(* ===== verification/BioThm.v ===== *)
(** * The buffer cache as a view of the disk (bio.c over memide.c)

    [cache bufs disk H] is the invariant of the cache when the buffers [H] are in use:
    one LRU ring through all buffers, every cached block in one buffer, a lock and a
    reference on exactly the buffers in use, and every clean buffer that is not in use
    equal to its block on disk.  [view bufs disk bno] is the contents of a block as a
    reader sees it.  bread, bwrite and brelse are specified by what they do to the view
    and to the disk. *)
From S2P Require Import Prelude KState Sched Bio Ring.

(** Buffer [b] holds block [bno] of disk 1. *)
Definition hit (bno : Z) (b : buf) : bool := (b_dev b =? 1) && (b_blockno b =? bno).

(** The flags of a clean and of a modified buffer. *)
Definition CLEAN : Z := B_VALID.
Definition DIRTY : Z := Z.lor B_VALID B_DIRTY.

Definition buf_ok (disk : list (list Z)) (held : bool) (b : buf) : Prop :=
  sl_locked (b_lock b) = held ∧ b_refcnt b = (if held then 1 else 0) ∧
  ((b_dev b ≠ 1 ∧ b_flags b = 0 ∧ held = false) ∨
   (b_dev b = 1 ∧ 0 ≤ b_blockno b < Z.of_nat (length disk) ∧
    (b_flags b = DIRTY ∨
     b_flags b = CLEAN ∧ (held = false → disk !! Z.to_nat (b_blockno b) = Some (b_data b))))).

Record cache (bufs : list buf) (disk : list (list Z)) (H : gset nat) : Prop := {
  c_len : length bufs = S NBUF;
  c_ring : ∃ l, ring bufs l ∧ l ≡ₚ seq 0 NBUF;
  c_buf : ∀ i b, (i < NBUF)%nat → bufs !! i = Some b → buf_ok disk (bool_decide (i ∈ H)) b;
  c_uniq : ∀ bno i j b c, (i < NBUF)%nat → (j < NBUF)%nat → bufs !! i = Some b → bufs !! j = Some c →
    hit bno b → hit bno c → i = j;
}.

(** The contents of block [bno] for a reader: its buffer's, or the disk's. *)
Definition view (bufs : list buf) (disk : list (list Z)) (bno : Z) : option (list Z) :=
  match find_index (hit bno) (take NBUF bufs) with
  | Some i => b_data <$> bufs !! i
  | None => disk !! Z.to_nat bno
  end.

(** The modified blocks, which the cache must not drop. *)
Definition dirty (bufs : list buf) (bno : Z) : Prop :=
  ∃ i b, (i < NBUF)%nat ∧ bufs !! i = Some b ∧ hit bno b ∧ b_flags b = DIRTY.

Lemma hit_spec bno b : hit bno b ↔ b_dev b = 1 ∧ b_blockno b = bno.
Proof. unfold hit. rewrite andb_True, !Is_true_true, !Z.eqb_eq. done. Qed.

Lemma view_find bufs disk bno i b :
  (i < NBUF)%nat → bufs !! i = Some b → hit bno b →
  ∃ j c, (j < NBUF)%nat ∧ bufs !! j = Some c ∧ hit bno c ∧ view bufs disk bno = Some (b_data c).
Proof.
  intros Hi Hb Hh. unfold view. destruct (find_index _ _) as [j|] eqn:E.
  - apply find_index_Some in E as (c & Hc & HP & _). apply lookup_take_Some in Hc as [Hc Hj].
    exists j, c. rewrite Hc. split_and!; [done|done|by apply Is_true_true|done].
  - rewrite find_index_None in E. rewrite E in Hh; [done|]. eapply list_elem_of_lookup_2.
    rewrite lookup_take_lt; eauto.
Qed.

Lemma view_hit bufs disk H bno i b :
  cache bufs disk H → (i < NBUF)%nat → bufs !! i = Some b → hit bno b → view bufs disk bno = Some (b_data b).
Proof.
  intros Hc Hi Hb Hh. destruct (view_find bufs disk bno i b) as (j & c & Hj & Hc' & Hh' & ->); [done..|].
  assert (j = i) as -> by (by eapply (c_uniq _ _ _ Hc bno)). congruence.
Qed.

Lemma view_miss bufs disk bno :
  (∀ i b, (i < NBUF)%nat → bufs !! i = Some b → ¬ hit bno b) → view bufs disk bno = disk !! Z.to_nat bno.
Proof.
  intros Hm. unfold view. destruct (find_index _ _) as [j|] eqn:E; [|done].
  apply find_index_Some in E as (c & Hc & HP & _). apply lookup_take_Some in Hc as [Hc Hj].
  destruct (Hm j c); [done|done|]. by rewrite HP.
Qed.
(** install_trans copies the blocks of the log to their homes, in order. *)
Lemma install_trans_run ds s :
  io_ok s ∅ → log_is L bns (k_log s) → placed L (disk_len s) bns → length ds = length bns →
  (∀ k d, ds !! k = Some d → vw s (L + Z.of_nat k + 1) = Some d) →
  mod_le (NBUF - 1) s → ((∀ bn, bn ∈ bns → mod_blocks s bn) ∨ mod_le (NBUF - 2) s) →
  ∃ s', install_trans s = Ok tt s' ∧ io_ok s' ∅ ∧ wrote (home_writes bns ds) s s' ∧ k_log s' = k_log s ∧
    (∀ m, 0 ≤ m → m ∉ bns → vw s' m = vw s m) ∧ (∀ m, mod_blocks s' m ↔ mod_blocks s m ∧ m ∉ bns).
Proof using Hw.
  intros Hio Hlg Hpl Hlen Hds Hle Hmod.
  destruct Hpl as [(HL & HLN & HN) Hbl Hhome Hnd]. rewrite list.Forall_forall in Hhome.
  set (I t s' := io_ok s' ∅ ∧ wrote (take t (home_writes bns ds)) s s' ∧ k_log s' = k_log s ∧
    (∀ m, 0 ≤ m → m ∉ take t bns → vw s' m = vw s m) ∧
    (∀ m, mod_blocks s' m ↔ mod_blocks s m ∧ m ∉ take t bns)).
  unfold install_trans. match goal with |- context [for_tail ?b _] => set (body := b) end.
  destruct (for_tail_run L bns body I s) as (s' & Hrun & Hio' & Hwr & Hl & Hv & Hm); [done| | |].
  - split_and!; [done|apply wrote_refl|done|done|]. intros m. rewrite take_0. set_solver.
  - intros t bn s1 (Hio1 & Hw1 & Hl1 & Hv1 & Hm1) Hbn. rewrite Hl1. split; [done|]. unfold body.
    assert (bn ∈ bns) as Hin by (by eapply list_elem_of_lookup_2). destruct (Hhome bn Hin) as [Hbn0 Hbn1].
    assert (t < length bns)%nat as Htl by (by eapply lookup_lt_Some). pose proof (wrote_len _ _ _ Hw1) as HN1.
    assert (∀ m, mod_blocks s1 m → mod_blocks s m) as Hmm by (intros m; rewrite Hm1; tauto).
    assert (bn ∉ take t bns) as Hbnt.
    { intros (j & Hj)%list_elem_of_lookup_1. apply lookup_take_Some in Hj as [Hj Hjt].
      assert (j = t); [|lia]. by eapply NoDup_lookup. }
    destruct (install_one Hw (L + Z.of_nat t + 1) bn s1) as (s2 & d & Hd & Hrun & Hio2 & Hw2 & Hl2 & Hv2 & Hm2);
      [done|unfold disk_len in *; lia|unfold disk_len in *; lia|lia|by eapply mod_le_ext| |].
    { destruct Hmod as [Hmod|Hmod]; [left; apply Hm1; auto|right; by eapply mod_le_ext]. }
    assert (ds !! t = Some d) as Hdt.
    { destruct (lookup_lt_is_Some_2 ds t) as [d' Hd']; [lia|]. rewrite Hd'. rewrite Hv1, (Hds t d' Hd') in Hd; [done|lia|].
      intros Hin2%elem_of_take. destruct Hin2 as (j & Hj & _). apply list_elem_of_lookup_2 in Hj.
      destruct (Hhome _ Hj) as [_ ?]. lia. }
    exists s2. split.
    + step. rewrite Hl1. destruct Hlg as (-> & -> & _). rewrite !u32_small by lia. exact Hrun.
    + split_and!; [done| |congruence| |].
      * erewrite take_S_r; [exact (wrote_trans _ _ _ _ _ Hw1 Hw2)|]. unfold home_writes.
        by rewrite lookup_zip_with, Hbn, Hdt.
      * intros m Hm0. erewrite take_S_r by done. intros Hmt. rewrite Hv2, decide_False by (done || set_solver).
        apply Hv1; [done|set_solver].
      * intros m. rewrite Hm2, Hm1. erewrite take_S_r by done. set_solver.
  - exists s'. rewrite take_ge in Hwr by (unfold home_writes; rewrite length_zip_with; lia).
    rewrite take_ge in Hv, Hm by done. done.
Qed.
End loops.

(** ** The header block *)

(** The header block after [t] rounds of the loop of write_head. *)
Fixpoint put_upto (bns : list Z) (d : list Z) (t : nat) : list Z :=
  match t with
  | O => wr32 0 (Z.of_nat (length bns)) d
  | S t => wr32 (4 + 4 * t) (default 0 (bns !! t)) (put_upto bns d t)
  end.
Definition put_head (bns : list Z) (d : list Z) : list Z := put_upto bns d (length bns).

Lemma length_put_upto bns d t : length (put_upto bns d t) = length d.
Proof. induction t as [|t IH]; simpl; by rewrite length_wr. Qed.

(** The header reads back as it was written. *)
Lemma put_upto_n bns d t :
  (4 ≤ length d)%nat → Z.of_nat (length bns) < 2 ^ 31 → lh_n (put_upto bns d t) = Z.of_nat (length bns).
Proof.
  intros Hd Hn. unfold lh_n. enough (rd32 0 (put_upto bns d t) = Z.of_nat (length bns)) as -> by (apply s32_small; lia).
  induction t as [|t IH]; cbn [put_upto].
  - rewrite rd_wr_eq by done. apply Z.mod_small. change (256 ^ Z.of_nat 4) with (2 ^ 32). lia.
  - rewrite rd_wr_ne by lia. done.
Qed.

Lemma put_upto_block bns d t k bn :
  (4 + 4 * length bns ≤ length d)%nat → (k < t ≤ length bns)%nat → bns !! k = Some bn → 0 ≤ bn < 2 ^ 31 →
  lh_block (put_upto bns d t) k = bn.
Proof.
  intros Hd Hk Hbn Hr. unfold lh_block. enough (rd32 (4 + 4 * k) (put_upto bns d t) = bn) as -> by (apply s32_small; lia).
  induction t as [|t IH]; [lia|]. cbn [put_upto]. destruct (decide (k = t)) as [<-|].
  - rewrite rd_wr_eq by (rewrite length_put_upto; lia). rewrite Hbn. apply Z.mod_small. simpl. lia.
  - rewrite rd_wr_ne by lia. apply IH. lia.
Qed.

(** The buffers [H] hold what they held. *)
Definition same_bufs (H : gset nat) (s s' : kst) : Prop :=
  ∀ j, j ∈ H → content <$> k_bufs s' !! j = content <$> k_bufs s !! j.

Lemma same_bufs_trans H s1 s2 s3 : same_bufs H s1 s2 → same_bufs H s2 s3 → same_bufs H s1 s3.
Proof. intros H1 H2 j Hj. by rewrite H2, H1. Qed.

(** No buffer of [H] holds block [x], and there is a buffer left for it. *)
Definition can_read (H : gset nat) (x : Z) (s : kst) : Prop :=
  0 ≤ x < disk_len s ∧ (∀ j b, j ∈ H → k_bufs s !! j = Some b → b_blockno b ≠ x) ∧ mod_le (NBUF - 1 - size H) s ∧ (size H < NBUF)%nat.

Lemma can_read_empty x s : 0 ≤ x < disk_len s → mod_le (NBUF - 1) s → can_read ∅ x s.
Proof. intros Hx Hm. split_and!; [lia|lia|set_solver| |rewrite size_empty; unfold NBUF; lia]. by rewrite size_empty, Nat.sub_0_r. Qed.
--*--
What is expected >>
Your reply must be one number: the count of lines in the records above that contain the string "holds".

Task output >>
2